Another important study published in Pediatrics last month adds to the growing body of clinical evidence showing that vaccinating the pediatric population against human papillomavirus (HPV) is both safe and effective in preventing some specific and not uncommon types of cancer. Katherine Bortz drills down into this now-1o-year-old study of quadrivalent HPV vaccine to look first at its immune response:

Of the 1,661 preadolescents and adolescents included in the study, seropositivity was observed in 89% to 96% 10 years after immunization.

 

Any time a new vaccine is developed, parents typically ask their pediatrician how long the vaccine is expected to last. (“Will a booster dose be needed?”) As predicted, this ongoing study demonstrates that antibodies to HPV persist (ie. the vaccine remains effective) 10 years after vaccination. It is unlikely that booster doses after the initial series will be necessary.

In both cohorts, the preteens and teenagers did not have any cases of HPV type 6, 11, 16 or 18, nor were any related diseases observed.

 

10 years after receiving HPV vaccine as part of the study, none of the preteens and teenagers developed genital warts or cancers related to the four HPV types contained in the vaccine. So the vaccine is doing what pediatricians say it will — prevent cancer caused by HPV.

And finally:

Throughout the study period, no serious adverse events were reported.

 

But wait. Pediatricians don’t give their patients the quadrivalent HPV vaccine any longer. Instead, we now give girls and boys the 9-valent HPV vaccine (Gardasil-9) in order to prevent infections and cancer caused by five additional types of human papillomavirus.
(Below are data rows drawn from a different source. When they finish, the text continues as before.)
Definition AddHosts (hosts : list string) (n : NodeList) : NodeList := foldl (λ n h, {[h]} ∪ n) n hosts.
Definition Count (n : NodeList) : nat := size n.
Definition Hosts (n : NodeList) : list string := elements n.
Definition DeleteIfKnown (host : string) (n : NodeList) : NodeList * bool :=
  if bool_decide (host ∈ n) then (n ∖ {[host]}, true) else (n, false).
Definition Have (host : string) (n : NodeList) : bool := bool_decide (host ∈ n).
Definition HaveAny (hosts : list string) (n : NodeList) : bool := existsb (λ h, Have h n) hosts.

(** ** Statistics *)

Record Stats := {
  st_RequestID : string;
  st_discoveredNodes : list string;
  st_outstandingNodes : NodeList;
  st_unexpectedRespones : NodeList;
  st_responses : Z;
  st_passed : Z;
  st_failed : Z;
  st_start : option Z;
  st_end : option Z;
  st_publishStart : option Z;
  st_publishTotal : Z;
  st_publishing : bool;
  st_discoveryStart : option Z;
  st_discoveryEnd : option Z;
  st_agent : string;
  st_action : string;
}.

Definition NewStats : Stats :=
  {| st_RequestID := ""; st_discoveredNodes := []; st_outstandingNodes := ∅; st_unexpectedRespones := ∅;
     st_responses := 0; st_passed := 0; st_failed := 0; st_start := None; st_end := None; st_publishStart := None;
     st_publishTotal := 0; st_publishing := false; st_discoveryStart := None; st_discoveryEnd := None; st_agent := "";
     st_action := "" |}.

Definition with_nodes (discovered : list string) (outstanding unexpected : NodeList) (s : Stats) : Stats :=
  {| st_RequestID := st_RequestID s; st_discoveredNodes := discovered; st_outstandingNodes := outstanding;
     st_unexpectedRespones := unexpected; st_responses := st_responses s; st_passed := st_passed s;
     st_failed := st_failed s; st_start := st_start s; st_end := st_end s; st_publishStart := st_publishStart s;
     st_publishTotal := st_publishTotal s; st_publishing := st_publishing s; st_discoveryStart := st_discoveryStart s;
     st_discoveryEnd := st_discoveryEnd s; st_agent := st_agent s; st_action := st_action s |}.

Definition with_counts (responses passed failed : Z) (s : Stats) : Stats :=
  {| st_RequestID := st_RequestID s; st_discoveredNodes := st_discoveredNodes s; st_outstandingNodes := st_outstandingNodes s;
     st_unexpectedRespones := st_unexpectedRespones s; st_responses := responses; st_passed := passed;
     st_failed := failed; st_start := st_start s; st_end := st_end s; st_publishStart := st_publishStart s;
     st_publishTotal := st_publishTotal s; st_publishing := st_publishing s; st_discoveryStart := st_discoveryStart s;
     st_discoveryEnd := st_discoveryEnd s; st_agent := st_agent s; st_action := st_action s |}.

Definition with_times (start end_ dstart dend : option Z) (s : Stats) : Stats :=
  {| st_RequestID := st_RequestID s; st_discoveredNodes := st_discoveredNodes s; st_outstandingNodes := st_outstandingNodes s;
     st_unexpectedRespones := st_unexpectedRespones s; st_responses := st_responses s; st_passed := st_passed s;
     st_failed := st_failed s; st_start := start; st_end := end_; st_publishStart := st_publishStart s;
     st_publishTotal := st_publishTotal s; st_publishing := st_publishing s; st_discoveryStart := dstart;
     st_discoveryEnd := dend; st_agent := st_agent s; st_action := st_action s |}.

Definition with_publish (start : option Z) (total : Z) (publishing : bool) (s : Stats) : Stats :=
  {| st_RequestID := st_RequestID s; st_discoveredNodes := st_discoveredNodes s; st_outstandingNodes := st_outstandingNodes s;
     st_unexpectedRespones := st_unexpectedRespones s; st_responses := st_responses s; st_passed := st_passed s;
     st_failed := st_failed s; st_start := st_start s; st_end := st_end s; st_publishStart := start;
     st_publishTotal := total; st_publishing := publishing; st_discoveryStart := st_discoveryStart s;
     st_discoveryEnd := st_discoveryEnd s; st_agent := st_agent s; st_action := st_action s |}.

Definition with_names (id agent action : string) (s : Stats) : Stats :=
  {| st_RequestID := id; st_discoveredNodes := st_discoveredNodes s; st_outstandingNodes := st_outstandingNodes s;
     st_unexpectedRespones := st_unexpectedRespones s; st_responses := st_responses s; st_passed := st_passed s;
     st_failed := st_failed s; st_start := st_start s; st_end := st_end s; st_publishStart := st_publishStart s;
     st_publishTotal := st_publishTotal s; st_publishing := st_publishing s; st_discoveryStart := st_discoveryStart s;
     st_discoveryEnd := st_discoveryEnd s; st_agent := agent; st_action := action |}.

Definition All (s : Stats) : bool := Nat.eqb (Count (st_outstandingNodes s)) 0.
Definition NoResponseFrom (s : Stats) : list string := Hosts (st_outstandingNodes s).
Definition UnexpectedResponseFrom (s : Stats) : list string := Hosts (st_unexpectedRespones s).
Definition WaitingFor (nodes : list string) (s : Stats) : bool := HaveAny nodes (st_outstandingNodes s).

Definition SetDiscoveredNodes (nodes : list string) (s : Stats) : Stats :=
  with_nodes nodes (AddHosts nodes ∅) (st_unexpectedRespones s) s.

Definition FailedRequestInc (s : Stats) : Stats := with_counts (st_responses s) (st_passed s) (st_failed s + 1) s.
Definition PassedRequestInc (s : Stats) : Stats := with_counts (st_responses s) (st_passed s + 1) (st_failed s) s.

Definition RecordReceived (sender : string) (s : Stats) : Stats :=
  let s := with_counts (st_responses s + 1) (st_passed s) (st_failed s) s in
  let '(outstanding, known) := DeleteIfKnown sender (st_outstandingNodes s) in
  with_nodes (st_discoveredNodes s) outstanding
    (if known then st_unexpectedRespones s else AddHosts [sender] (st_unexpectedRespones s)) s.

Definition StartPublish (now : Z) (s : Stats) : Stats :=
  if st_publishing s then s else with_publish (Some now) (st_publishTotal s) true s.

Definition EndPublish (now : Z) (s : Stats) : Stats :=
  if negb (st_publishing s) then s
  else with_publish (st_publishStart s) (st_publishTotal s + (now - default 0 (st_publishStart s)))%Z false s.

Definition PublishDuration (s : Stats) : res Z :=
  if (st_publishTotal s =? 0)%Z || st_publishing s then Err "publishing is not completed" else Ok (st_publishTotal s).

Definition duration (err : string) (a b : option Z) : res Z :=
  match a, b with Some a, Some b => Ok (b - a)%Z | _, _ => Err err end.
Definition RequestDuration (s : Stats) : res Z := duration "request is not completed" (st_start s) (st_end s).
Definition DiscoveryDuration (s : Stats) : res Z :=
  duration "discovery was not performed" (st_discoveryStart s) (st_discoveryEnd s).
There are ongoing studies related to this version of the HPV vaccine but chances are the results will be similar in terms of immunogenicity, effectiveness, and safety.

The added benefit of giving the new 9-valent HPV vaccine instead of the old quadrivalent vaccine is that only two doses of Gardasil-9 are necessary to complete a series if the first dose is given before the 15th birthday. (Three doses are needed if vaccination commences after the 15th birthday.)
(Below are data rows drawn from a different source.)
Lemma mislabelled_certificates_pass_witness : sr_Valid (SP := FileSecurity demo_forged) demo_forgery = Ok true.
Proof.
  assert (demo_forged_request ≠ None) as Hr by (vm_compute; discriminate).
  unfold demo_forged_request in Hr. destruct (request_from_secure V1 demo_forgery) as [req|e|w] eqn:Hreq; [|done..].
  assert (match request_from_secure V1 demo_forgery with Ok r => String.eqb (rq_CallerID r) "choria=bob" | _ => false end = true) as Hid
    by (vm_compute; reflexivity).
  rewrite Hreq in Hid. apply String.eqb_eq in Hid.
  apply (mislabelled_certificates_pass (XL := demo_x509) demo_forged demo_forgery req "CERTIFICATE|ca|ca" "bob" "JUNK" "mallory|forged"
    ("forged:" +:+ sha256_Sum256 (sr_MessageBody demo_forgery)) (("mallory", "forged") : string * string) ("forged" : string)); try exact Hreq;
    try (vm_compute; reflexivity).
  - rewrite Hid. vm_compute. reflexivity.
  - vm_compute. discriminate.
  - right. vm_compute. reflexivity.
Defined.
Pediatrician and vaccine expert, Dr. Paul Offit, recommends HPV vaccines in order to prevent cervical, vulvar, vaginal, penile, anal, and oral cancers, in addition to genital warts that no man or woman wants to get:

This study should further reassure doctors and their patients that the HPV vaccine—which as a 9-valent vaccine now has the capacity to prevent about 29,000 cases of cancer and 5,000 deaths from cancer every year — provides durable protection without any serious side effects. The only question that remains is why are some parents still hesitant to give this safe, cancer-preventing vaccine to their children.